Thursday, January 29, 2009

The Day the New York Real Estate Market Lost Its Nerve

source: blogs.wsj.com

January 28, 2009, 10:58 am

Matthew Haines is the founder of PropertyShark.com. He is a guest contributor to the Developments blog with posts on the New York City market. Read his full bio.

PropertyShark Data Last quarter, sometime around September or October, the residential real estate market in New York City came to a screeching halt. Real estate brokers report that almost from one day to the next buyers simply disappeared from the market. In October and November the number of contracts signed dropped to perhaps as low as 20% of the normal volume. And brokers report that contracts that were signed had prices between 15 and 25% lower than they would have expected for the same apartments six months before.



Suddenly New York has experienced what the rest of the country started 12 to 18 months ago. While prices fell around the country for all of 2008, prices for closed sales in New York City continued to rise even through the end of Q4. (Keep in mind that Q4 closings represent contracts signed in Q2 or Q3.) It’s rare that a fad, fashion or trend starts in a place like Phoenix, sweeps the rest of the country, and only arrives in New York when the rest of the country might well be at the end of it.

Some people point to the collapse of Lehman Brothers on Monday, Sept. 15 as the day when buyers simply disappeared. But we at PropertyShark think it was the downward plunge of the stock market that began at the end of September and continued for the next two weeks.

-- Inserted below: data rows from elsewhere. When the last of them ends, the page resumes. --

Lemma foldl_nested_elem {A} (inner : gset string -> A -> gset string)
    (P : A -> string -> Prop) (l : list A) (acc : gset string) (x : string) :
  (forall acc a x, x ∈ inner acc a <-> x ∈ acc \/ P a x) ->
  x ∈ foldl inner acc l <-> x ∈ acc \/ exists a, a ∈ l /\ P a x.
Proof.
  intros Hinner. revert acc. induction l as [|a l IH]; intros acc; simpl.
  - split; [auto|]. intros [H|(a & Ha & _)]; [exact H|]. inversion Ha.
  - rewrite IH, Hinner. split.
    + intros [[H|H]|(b & Hb & H)]; [auto| |].
      * right. exists a. split; [left|exact H].
      * right. exists b. split; [now right|exact H].
    + intros [H|(b & Hb & H)]; [auto|].
      apply elem_of_cons in Hb as [->|Hb]; [auto|]. right. now exists b.
Qed.

Lemma valid_file_prefixes_spec (db : Database) (running : list (node_data * RunningTask))
    (x : string) :
  x ∈ valid_file_prefixes db running <-> Valid db running x.
Proof.
  unfold valid_file_prefixes, Valid.
  rewrite elem_of_union, elem_of_list_to_set, list_elem_of_fmap.
  rewrite (foldl_nested_elem _
             (fun name x => exists task ft,
                  task ∈ get_tasks_for_node db name /\
                  ft ∈ take MAX_FINISHED_TASKS_TO_STORE
                         (get_node_finished_tasks db name (fst task)) /\
                  x = result_path ft)).
  - split.
    + intros [[H|(name & Hn & task & ft & Ht & Hf & ->)]|(e & -> & He)].
      * now apply elem_of_empty in H.
      * left. now exists name, task, ft.
      * right. now exists e.
    + intros [(name & task & ft & Hn & Ht & Hf & ->)|(e & He & ->)].
      * left. right. exists name. split; [exact Hn|]. now exists task, ft.
      * right. now exists e.
  - intros acc name y.
    rewrite (foldl_nested_elem _
               (fun task x => exists ft,
                    ft ∈ take MAX_FINISHED_TASKS_TO_STORE
                           (get_node_finished_tasks db name (fst task)) /\
                    x = result_path ft)).
    + split.
      * intros [H|(task & Ht & ft & Hf & ->)]; [auto|]. right. now exists task, ft.
      * intros [H|(task & ft & Ht & Hf & ->)]; [auto|]. right. exists task. split; [exact Ht|].
        now exists ft.
    + intros acc' task z. apply foldl_union_elem.
Qed.

Lemma dir_entries_spec (dir : string) (files : gmap string string) (f : string) :
  f ∈ dir_entries dir files <->
  entry_name f = true /\ is_Some (files !! (dir ++ "/" ++ f)).
Proof.
  unfold dir_entries. rewrite list_elem_of_omap. split.
  - intros (path & Hin & H).
    apply elem_of_elements, elem_of_dom in Hin.
    destruct (strip_prefix (dir ++ "/") path) as [g|] eqn:Hstrip; [|discriminate].
    destruct (entry_name g) eqn:Hname; [|discriminate].
    injection H as ->. apply strip_prefix_Some in Hstrip. subst path.
    now rewrite append_assoc in Hin.
  - intros [Hname Hfile]. exists (dir ++ "/" ++ f). split.
    + now apply elem_of_elements, elem_of_dom.
    + rewrite <- append_assoc, strip_prefix_append. now rewrite Hname.
Qed.

Lemma dir_entries_NoDup (dir : string) (files : gmap string string) :
  NoDup (dir_entries dir files).
Proof.
  unfold dir_entries. generalize (NoDup_elements (dom files)).
  generalize (elements (dom files)). intros l Hl.
  induction Hl as [|path l Hnotin Hl IH]; simpl; [constructor|].
  destruct (strip_prefix (dir ++ "/") path) as [g|] eqn:Hstrip; [|exact IH].
  destruct (entry_name g) eqn:Hname; [|exact IH].
  constructor; [|exact IH].
  intros Hin. apply list_elem_of_omap in Hin as (path' & Hin' & H).
  destruct (strip_prefix (dir ++ "/") path') as [g'|] eqn:Hstrip'; [|discriminate].
  destruct (entry_name g'); [|discriminate]. injection H as ->.
  apply strip_prefix_Some in Hstrip, Hstrip'. now subst.
Qed.

Lemma foldr_delete_delete (p : string) (paths : list string) (m : gmap string string) :
  foldr delete (delete p m) paths = delete p (foldr delete m paths).
Proof.
  symmetry. apply delete_foldr_delete.
Qed.

(** Removing, one after the other, distinct files that exist. *)
Lemma for_each_os_remove (paths : list string) (st : State) :
  NoDup paths ->
  (forall p, p ∈ paths -> is_Some (fs st !! p)) ->
  for_each paths os_remove st = (Return tt, set_fs (foldr delete (fs st) paths) st).
Proof.
  revert st. induction paths as [|p paths IH]; intros st Hnd Hex; simpl.
  - now destruct st.
  - apply NoDup_cons in Hnd as [Hp Hnd].
    unfold bind, os_remove.
    destruct (Hex p) as [c Hc]; [left|]. rewrite Hc.
    rewrite IH; [|exact Hnd|].
    + simpl. f_equal. unfold set_fs; simpl. f_equal. apply foldr_delete_delete.
    + intros q Hq. simpl. rewrite lookup_delete_ne; [apply Hex; now right|].
      intros ->. contradiction.
Qed.


Lemma clean_backup_path_eq (st : State) :
  _clean_backup_path st = (Return tt, set_fs (foldr delete (fs st) (doomed st)) st).
Proof.
  unfold _clean_backup_path, bind, gets, listdir. simpl.
  set (valid := valid_file_prefixes (database st) (running_tasks st)).
  set (dir := backup_path st).
  set (del := files_to_delete dir valid (dir_entries dir (fs st))).
  assert (Heq : forall l st', for_each l (fun f => os_remove (dir ++ "/" ++ f)) st'
                         = for_each (map (fun f => dir ++ "/" ++ f) l) os_remove st').
  { induction l as [|a l IH]; intros st'; simpl; [reflexivity|].
    unfold bind. destruct (os_remove _ st') as [[[]|e] st'']; [apply IH|reflexivity]. }
  rewrite Heq. apply for_each_os_remove.
  - apply NoDup_fmap_2.
    + intros a b H. apply (String.app_inj dir), (String.app_inj "/") in H. exact H.
    + apply NoDup_filter, dir_entries_NoDup.
  - intros p Hp. apply list_elem_of_fmap in Hp as (f & -> & Hf).
    apply list_elem_of_filter in Hf as [_ Hf]. now apply dir_entries_spec in Hf.
Qed.

Lemma doomed_spec (st : State) (p : string) :
  p ∈ doomed st <->
  exists f, p = backup_path st ++ "/" ++ f /\
            f ∈ dir_entries (backup_path st) (fs st) /\
            ~ Valid (database st) (running_tasks st) (prefix_of_entry (backup_path st) f).
Proof.
  unfold doomed, files_to_delete, prefix_of_entry.
  rewrite list_elem_of_fmap. split.
  - intros (f & -> & Hf). apply list_elem_of_filter in Hf as [Hv Hf].
    exists f. repeat split; [exact Hf|]. now rewrite <- valid_file_prefixes_spec.
  - intros (f & -> & Hf & Hv). exists f. split; [reflexivity|].
    apply list_elem_of_filter. split; [|exact Hf]. now rewrite valid_file_prefixes_spec.
Qed.

Lemma clean_backup_path_lookup (st : State) (p : string) :
  fs (snd (_clean_backup_path st)) !! p
  = if decide (p ∈ doomed st) then None else fs st !! p.
Proof.
  rewrite clean_backup_path_eq. simpl. destruct (decide (p ∈ doomed st)) as [H|H].
  - now apply lookup_foldr_delete.
  - now apply lookup_foldr_delete_not_elem_of.
Qed.


Lemma doomed_entry (st : State) (f : string) :
  backup_path st ++ "/" ++ f ∈ doomed st <->
  f ∈ dir_entries (backup_path st) (fs st) /\
  ~ Valid (database st) (running_tasks st) (prefix_of_entry (backup_path st) f).
Proof.
  rewrite doomed_spec. split.
  - intros (g & Heq & Hg).
    apply (String.app_inj (backup_path st)), (String.app_inj "/") in Heq. now subst g.
  - intros H. now exists f.
Qed.


(** The GC deletes the entries whose prefix is not valid. *)
Lemma gc_deletes_invalid_entry (st : State) (f : string) :
  f ∈ dir_entries (backup_path st) (fs st) ->
  ~ Valid (database st) (running_tasks st) (prefix_of_entry (backup_path st) f) ->
  fs (snd (_clean_backup_path st)) !! (backup_path st ++ "/" ++ f) = None.
Proof.
  intros Hf Hv. rewrite clean_backup_path_lookup.
  rewrite decide_True; [reflexivity|]. now apply doomed_entry.
Qed.



Lemma string_of_uint_no_slash (d : Decimal.uint) :
  contains "/" (NilEmpty.string_of_uint d) = false.
Proof. induction d; simpl; auto. Qed.

Lemma str_of_int_no_slash (z : Z) : contains "/" (str_of_int z) = false.
Proof.
  unfold str_of_int, NilZero.string_of_int, NilZero.string_of_uint.
  destruct (Z.to_int z) as [d|d]; destruct d; simpl; auto using string_of_uint_no_slash.
Qed.

Lemma b64_digit_safe (i : N) :
  contains (if Ascii.eqb (b64_digit i) "+" then "-"%char
            else if Ascii.eqb (b64_digit i) "/" then "_"%char else b64_digit i)
           safe_alphabet = true.
Proof.
  unfold b64_digit. generalize (N.to_nat (i mod 64)). intros n.
  do 64 (destruct n as [|n]; [reflexivity|]). reflexivity.
Qed.

Lemma b64encode_safe (bs : list N) :
  string_forall (fun c => contains c safe_alphabet) (b64encode bs "-" "_") = true.
Proof.
  unfold b64encode.
  induction bs as [|a|a b|a b c r IH] using list_ind3;
    cbn [b2a_base64 translate string_forall]; rewrite ?b64_digit_safe, ?IH; reflexivity.
Qed.

Lemma safe_base64_alphabet (text encoded : string) :
  safe_base64 text = Some encoded ->
  string_forall (fun c => contains c safe_alphabet) encoded = true.
Proof.
  unfold safe_base64. destruct (bytes_ascii text) as [bs|]; [|discriminate].
  intros [= <-]. apply b64encode_safe.
Qed.

Lemma basename_absent (c : ascii) (s : string) :
  contains c s = false -> contains c (basename s) = false.
Proof.
  induction s as [|x s IH]; [reflexivity|].
  cbn [basename contains]. intros H. apply orb_false_iff in H as [Hx Hs].
  destruct (contains "/" s); [now apply IH|].
  destruct (Ascii.eqb x "/"); [exact Hs|].
  cbn [contains]. now rewrite Hx, Hs.
Qed.

Lemma basename_in_dir (c : ascii) (dir f : string) :
  contains c f = false -> contains c (basename (dir ++ "/" ++ f)) = false.
Proof.
  intros Hf. change ("/" ++ f) with (String "/" f).
  induction dir as [|x dir IH].
  - change ("" ++ String "/" f) with (String "/" f). cbn [basename].
    destruct (contains "/" f); [now apply basename_absent|].
    now rewrite Ascii.eqb_refl.
  - change (String x dir ++ String "/" f) with (String x (dir ++ String "/" f)).
    cbn [basename]. rewrite contains_append. cbn [contains].
    rewrite Ascii.eqb_refl, orb_true_r. exact IH.
Qed.

Lemma split_first_append_present (sep : ascii) (s r : string) :
  contains sep s = true -> split_first sep (s ++ r) = split_first sep s.
Proof.
  induction s as [|x s IH]; simpl; [discriminate|].
  destruct (Ascii.eqb x sep); [reflexivity|]. simpl. intros H. now rewrite IH.
Qed.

Normally traffic on our Web site, which features a database of properties in New York City, is predictable. Traffic is strong Monday to Wednesday. Thursday is usually a little lower, and Friday is off 20-25%. Absent external influences, traffic, measured internally in terms of unique logged-on users, is remarkably consistent from week to week. The exceptions are usually easily explained. Traffic drops on holidays. President Barack Obama’s inauguration dropped traffic by a good 20%. There are also seasonal variations. In general February to May has the highest traffic.

The stock market took its first sharp downward turn on Monday, Sept. 29, when the Dow opened at about 11,100 and closed at 10,365. Over the next two weeks it went down, down, down and briefly went below 7,800 on Friday, October 10th.

The first three weeks on the traffic graph (above left) show a normal pattern. From Monday to Thursday traffic is above the reference threshold of 1.0 every day. But beginning Sept 29th, the day the stock market took its first big drop downward, traffic on PropertyShark drops off. In the next three weeks traffic is substantially lower and reaches the reference threshold just three times. From our perspective, Sept.29th is the day when New Yorkers lost their nerve, and it was the collapse of the stock market that did it.

Though January got off to a slow start, as it usually does, this week traffic is back to normal, less than 2% lower than it was in September, before the stock market crash. From our experience at PropertyShark, we see this as a sign that the real estate market will start moving again, even if prices are lower.